Show all lines from the material that carry the word "pattern".

=== Section Start ===

Lemma indicator_app_signal (evs more : list event) (b : bool) :
  Forall no_state_signal more ->
  indicator_shown (evs ++ [RecordingStateChanged b] ++ more) = b.
Proof.
  intros H. rewrite app_assoc, (indicator_app_silent _ more H), indicator_snoc.
  reflexivity.
Qed.

Lemma probing_silent (evs : list event) :
  Forall probing evs -> Forall no_state_signal evs.
Proof.
  intros H. eapply Forall_impl; [exact H |].
  intros [] He; simpl in *; tauto.
Qed.

Lemma joined_silent (t : option nat) : Forall no_state_signal (joined t).
Proof. destruct t; repeat constructor. Qed.

Lemma attempt_silent (w : World) (s : Sys) (audio : list sample) :
  Forall no_state_signal (fst (attempt w s audio) ++ verdict (snd (attempt w s audio))).
Proof.
  unfold attempt.
  destruct (client (recorder s)), (config s !! "model"), (config s !! "language");
    simpl; repeat constructor.
  destruct (transcriptions_create _ _ _ _ _); simpl; repeat constructor.
  destruct (PyStr.nonempty _); repeat constructor.
Qed.

Lemma start_keeps_indicator_in_step (w : World) (s : Sys) :
  indicator_in_step s -> indicator_in_step (run (start_recording w) s).
Proof.
  unfold indicator_in_step. intros Hinv.
  destruct (is_recording (recorder s)) eqn:Hr.
  { unfold run. rewrite (start_recording_busy w s Hr). cbn [snd]. congruence. }
  destruct s as [cfg [ir ad th cl] air hk mf sf tm n tr].
  cbn [trace recorder is_recording] in Hr, Hinv. subst ir. unfold run.
  match goal with
  | |- context [start_recording w ?s] => pattern (start_recording w s)
  end.
  apply wp_intro. unfold start_recording. wp_go.
  destruct cl as [key|].
  - wp_auto; rewrite ?indicator_snoc; auto.
  - wp_go.
    match goal with
    | |- wp (_init_openai_client w) _ ?s =>
        destruct (init_openai_client_frame w s) as (b & c & evs & Heq & Hevs & _);
        eapply wp_use; [exact Heq |]
    end.
    unfold touched. apply probing_silent in Hevs.
    pose proof (indicator_app_silent tr evs Hevs) as Hsame.
    destruct b; wp_auto; rewrite ?indicator_snoc; cbn [trace] in Hsame; congruence.
Qed.

Lemma stop_hides_indicator (w : World) (s : Sys) :
  indicator_in_step s -> indicator_in_step (run (stop_recording w) s).
Proof.
  unfold indicator_in_step. intros Hinv. unfold run.
  destruct (is_recording (recorder s)) eqn:Hr.
  - destruct (audio_data (recorder s)) as [|c cs] eqn:Ha.
    + rewrite (stop_recording_silent w s Hr Ha). cbn [snd trace recorder is_recording].
      apply indicator_app_signal.
      apply Forall_app. split; [apply joined_silent | repeat constructor].
    + rewrite (stop_recording_upload w s c cs Hr Ha).
      cbn [snd trace recorder is_recording].
      apply indicator_app_signal.
      apply Forall_app. split; [apply joined_silent |].
      apply Forall_cons. split; [exact I | apply attempt_silent].
  - rewrite (stop_recording_idle w s Hr). cbn [snd]. congruence.
Qed.

Lemma step_keeps_indicator_in_step (w : World) (a : action) (s : Sys) :
  indicator_in_step s -> indicator_in_step (run (step w a) s).
Proof.
  intros Hinv. destruct a as [| |indata|e]; unfold run, step.
  - pose proof (start_keeps_indicator_in_step w s Hinv) as H. unfold run in H.
    rewrite bind_then_tt.
    destruct (start_recording_frame w s) as (b & r & n & evs & Heq & _).
    rewrite Heq in *. exact H.
  - pose proof (stop_hides_indicator w s Hinv) as H. unfold run in H.
    rewrite bind_then_tt.
    destruct (stop_recording_returns w s) as (text & s' & Heq & _).
    rewrite Heq in *. exact H.
  - rewrite audio_callback_exec. cbn [snd]. unfold indicator_in_step in *.
    destruct s as [cfg [ir ad th cl] air hk mf sf tm n tr].
    unfold with_recorder. cbn [trace recorder is_recording] in *.
    destruct ir; exact Hinv.
  - unfold indicator_in_step.
    match goal with
    | |- context [_record_audio_failed e ?s] => pattern (_record_audio_failed e s)
    end.
    apply wp_intro. unfold _record_audio_failed.
    destruct s as [cfg [ir ad th cl] air hk mf sf tm n tr].
    wp_go. rewrite indicator_snoc. reflexivity.
Qed.

(** X6. The recording indicator is visible exactly when the recorder is
    recording: this holds once the recorder is constructed (on a hidden
    indicator) and after every history of [start()], [stop()], delivered
    blocks and stream failures, whatever the outside answers. *)
Theorem indicator_tracks_session
    (w0 : World) (s0 : Sys) (l : list (World * action)) :
  indicator_shown (trace s0) = false ->
  indicator_shown (trace (steps l (run (AudioRecorder_init w0) s0)))
  = is_recording (recorder (steps l (run (AudioRecorder_init w0) s0))).
Proof.
  intros Hhidden.
  assert (Hinit : indicator_in_step (run (AudioRecorder_init w0) s0)).
  { unfold indicator_in_step, run, AudioRecorder_init.
    set (s1 := with_recorder (fun _ => mkRecorder false [] None None) s0).
    destruct (init_openai_client_frame w0 s1) as (b & c & evs & Heq & Hevs & _).
    change ((modify (with_recorder (fun _ => mkRecorder false [] None None))
               ≫= fun _ => _init_openai_client w0 ≫= fun _ => ret tt) s0)
      with ((_init_openai_client w0 ≫= fun _ => ret tt) s1).
    rewrite bind_then_tt, Heq. unfold touched. cbn [snd trace recorder is_recording].
    rewrite (indicator_app_silent _ _ (probing_silent _ Hevs)).
    subst s1. destruct s0; exact Hhidden. }
  change (indicator_in_step (steps l (run (AudioRecorder_init w0) s0))).
  generalize dependent (run (AudioRecorder_init w0) s0). clear Hhidden.
  induction l as [|[w a] l IH]; intros s Hs; [exact Hs |].
  apply IH. apply step_keeps_indicator_in_step. exact Hs.
Qed.

Lemma indicator_tracks_session_witness :
  indicator_shown
    (trace (steps [(Sample.online Posix (inl ""), Start);
                   (Sample.online Posix (inl ""), Block [1]%Z);
                   (Sample.online Posix (inl ""), StreamFailure "Stream closed")]
                  (run (AudioRecorder_init (Sample.online Posix (inl "")))
                       Sample.unconfigured)))
  = false.
Proof.
  refine (eq_trans
            (indicator_tracks_session (Sample.online Posix (inl "")) Sample.unconfigured
               [(Sample.online Posix (inl ""), Start);
                (Sample.online Posix (inl ""), Block [1]%Z);
                (Sample.online Posix (inl ""), StreamFailure "Stream closed")] _) _);
    vm_compute; reflexivity.
Defined.

(** ** More on [stop()] *)

(** X7. After a remote call that succeeded, [stop()] reports "Transcription
    complete" exactly when the trimmed text is not empty; for an empty or
    whitespace-only answer it returns the empty string and the only status
    message is the progress message. *)
Theorem stop_announces_only_nonblank_text (w : World) (s : Sys)
    (c : chunk) (cs : list chunk) (key : string) (model language : value)
    (text : string) :
  is_recording (recorder s) = true ->
  audio_data (recorder s) = c :: cs ->
  client (recorder s) = Some key ->
  config s !! "model" = Some model ->
  config s !! "language" = Some language ->
  transcriptions_create w key model language (concat (c :: cs)) = inl text ->
  status_messages (events_since s (run (stop_recording w) s)) =
    (if PyStr.nonempty (PyStr.strip text)
     then ["Transcribing..."; "Transcription complete"]
     else ["Transcribing..."]) /\
  (PyStr.all_space text = true -> result (stop_recording w) s = Ret "").
Proof.
  intros Hactive Hdata Hclient Hmodel Hlanguage Hok.
  destruct (stop_recording_answer w s c cs key model language
              Hactive Hdata Hclient Hmodel Hlanguage (inl text) Hok)
    as (Hres & Hevs & _).
  split.
  - rewrite Hevs, !status_messages_app, status_messages_joined.
    cbn [verdict]. destruct (PyStr.nonempty (PyStr.strip text)); reflexivity.
  - intros Hblank. rewrite Hres. cbn [transcript]. f_equal.
    clear -Hblank. unfold PyStr.strip.
    induction text as [|a text IH]; [reflexivity |].
    cbn [PyStr.all_space] in Hblank. apply andb_true_iff in Hblank as [Ha Ht].
    cbn [PyStr.lstrip]. rewrite Ha. exact (IH Ht).
Qed.

Lemma stop_announces_only_nonblank_text_witness :
  status_messages
    (events_since Sample.captured
       (run (stop_recording (Sample.online Posix (inl "   "))) Sample.captured))
  = ["Transcribing..."].
Proof.
  refine (eq_trans
            (proj1 (stop_announces_only_nonblank_text
               (Sample.online Posix (inl "   ")) Sample.captured
               [1; 2]%Z [[3]%Z; [4; 5]%Z] "sk-test" (VStr "whisper-1") (VStr "en")
               "   " _ _ _ _ _ _)) _);
    vm_compute; reflexivity.
Defined.

(** X8. When the upload cannot even be attempted, because the recorder has
    no client or the configuration has no [model] or no [language], [stop()]
    still returns the empty string: no remote call is made, the exception is
    reported as "Error in transcription: ..." after the progress message,
    and the session ends Idle. *)
Theorem stop_survives_missing_setting (w : World) (s : Sys)
    (c : chunk) (cs : list chunk) :
  is_recording (recorder s) = true ->
  audio_data (recorder s) = c :: cs ->
  client (recorder s) = None \/ config s !! "model" = None
    \/ config s !! "language" = None ->
  result (stop_recording w) s = Ret "" /\
  remote_calls (events_since s (run (stop_recording w) s)) = [] /\
  (exists e,
      (e = "'NoneType' object has no attribute 'audio'" \/ e = "'model'"
       \/ e = "'language'") /\
      status_messages (events_since s (run (stop_recording w) s)) =
        ["Transcribing..."; "Error in transcription: " +:+ e]) /\
  state_of (run (stop_recording w) s) = Idle.
Proof.
  intros Hactive Hdata Hmissing.
  unfold result, run, state_of.
  rewrite (stop_recording_upload w s c cs Hactive Hdata).
  cbn [fst snd recorder is_recording].
  erewrite events_since_app by reflexivity.
  rewrite !status_messages_app, !remote_calls_app.
  rewrite status_messages_joined, remote_calls_joined.
  unfold attempt.
  destruct (client (recorder s)) as [key|];
    [destruct (config s !! "model") as [model|];
       [destruct (config s !! "language") as [language|] |] |];
    cbn [fst snd transcript verdict].
  - destruct Hmissing as [H | [H | H]]; discriminate.
  - repeat split. exists "'language'". auto.
  - repeat split. exists "'model'". auto.
  - repeat split. exists "'NoneType' object has no attribute 'audio'". auto.
Qed.

Lemma stop_survives_missing_setting_witness :
  result (stop_recording (Sample.online Posix (inl "never asked")))
         (run (set_config (delete "model" (config Sample.captured))) Sample.captured)
  = Ret "".
Proof.
  refine (proj1 (stop_survives_missing_setting
            (Sample.online Posix (inl "never asked"))
            (run (set_config (delete "model" (config Sample.captured))) Sample.captured)
            [1; 2]%Z [[3]%Z; [4; 5]%Z] _ _ _)).
  - vm_compute. reflexivity.
  - vm_compute. reflexivity.
  - right. left. vm_compute. reflexivity.
Defined.

Lemma stop_recording_recorder (w : World) (s : Sys) :
  recorder (run (stop_recording w) s) =
    mkRecorder false (audio_data (recorder s)) (recording_thread (recorder s))
               (client (recorder s)).
Proof.
  unfold run.
  destruct (is_recording (recorder s)) eqn:Hr.
  - destruct (audio_data (recorder s)) as [|c cs] eqn:Ha.
    + rewrite (stop_recording_silent w s Hr Ha). reflexivity.
    + rewrite (stop_recording_upload w s c cs Hr Ha). reflexivity.
  - rewrite (stop_recording_idle w s Hr). cbn [snd].
    destruct s as [cfg [ir ad th cl] air hk mf sf tm n tr].
    cbn in *. subst ir. reflexivity.
Qed.

(** X9. [stop()] does not empty the buffer: the captured blocks, the thread
    handle and the client are as before, only the flag is reset.  A second
    [stop()] right after is a no-op that returns the empty string, so the
    same audio is never uploaded twice. *)
Theorem stop_keeps_buffer_and_stops_once (w1 w2 : World) (s : Sys) :
  recorder (run (stop_recording w1) s) =
    mkRecorder false (audio_data (recorder s)) (recording_thread (recorder s))
               (client (recorder s)) /\
  result (stop_recording w2) (run (stop_recording w1) s) = Ret "" /\
  run (stop_recording w2) (run (stop_recording w1) s) = run (stop_recording w1) s.
Proof.
  split; [apply stop_recording_recorder |].
  assert (Hidle : is_recording (recorder (run (stop_recording w1) s)) = false)
    by (rewrite stop_recording_recorder; reflexivity).
  unfold result at 1, run at 2.
  rewrite (stop_recording_idle w2 _ Hidle). split; reflexivity.
Qed.

(** ** The credential probe *)

Lemma refused_locally_iff (k : string) :
  refused_locally k = true <->
  PyStr.strip k = "" \/ PyStr.contains "your-api-key" k = true.
Proof.
  unfold refused_locally. rewrite !orb_true_iff, !negb_true_iff. split.
  - intros [[Hk | Hs] | Hc]; [left | left | right; exact Hc].
    + destruct k; [reflexivity | discriminate].
    + destruct (PyStr.strip k); [reflexivity | discriminate].
  - intros [Hs | Hc]; [left; right; rewrite Hs; reflexivity | right; exact Hc].
Qed.

Lemma init_openai_client_string (w : World) (s : Sys) (k : string) :
  config s !! "api_key" = Some (VStr k) ->
  _init_openai_client w s =
    if refused_locally k
    then (Ret false,
          with_client s (client (recorder s))
            [StatusUpdate "Error: No valid OpenAI API key found in config"])
    else match models_list w k with
         | None => (Ret true, with_client s (Some k) [ModelsList k])
         | Some e =>
             (Ret false,
              with_client s None
                [ModelsList k; StatusUpdate ("Error testing OpenAI API: " +:+ e)])
         end.
Proof.
  intros Hk.
  destruct s as [cfg [ir ad th cl] air hk mf sf tm n tr].
  cbn [config] in Hk. unfold with_client, touched. wp_fields.
  apply wp_eq. unfold _init_openai_client. wp_go. rewrite Hk. wp_go.
  fold (refused_locally k). destruct (refused_locally k); wp_go.
  - reflexivity.
  - destruct (models_list w k); wp_go; flatten; reflexivity.
Qed.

=== Section End ===

§ SOLUTION TO THE PROBLEM:
  | |- context [start_recording w ?s] => pattern (start_recording w s)
    | |- context [_record_audio_failed e ?s] => pattern (_record_audio_failed e s)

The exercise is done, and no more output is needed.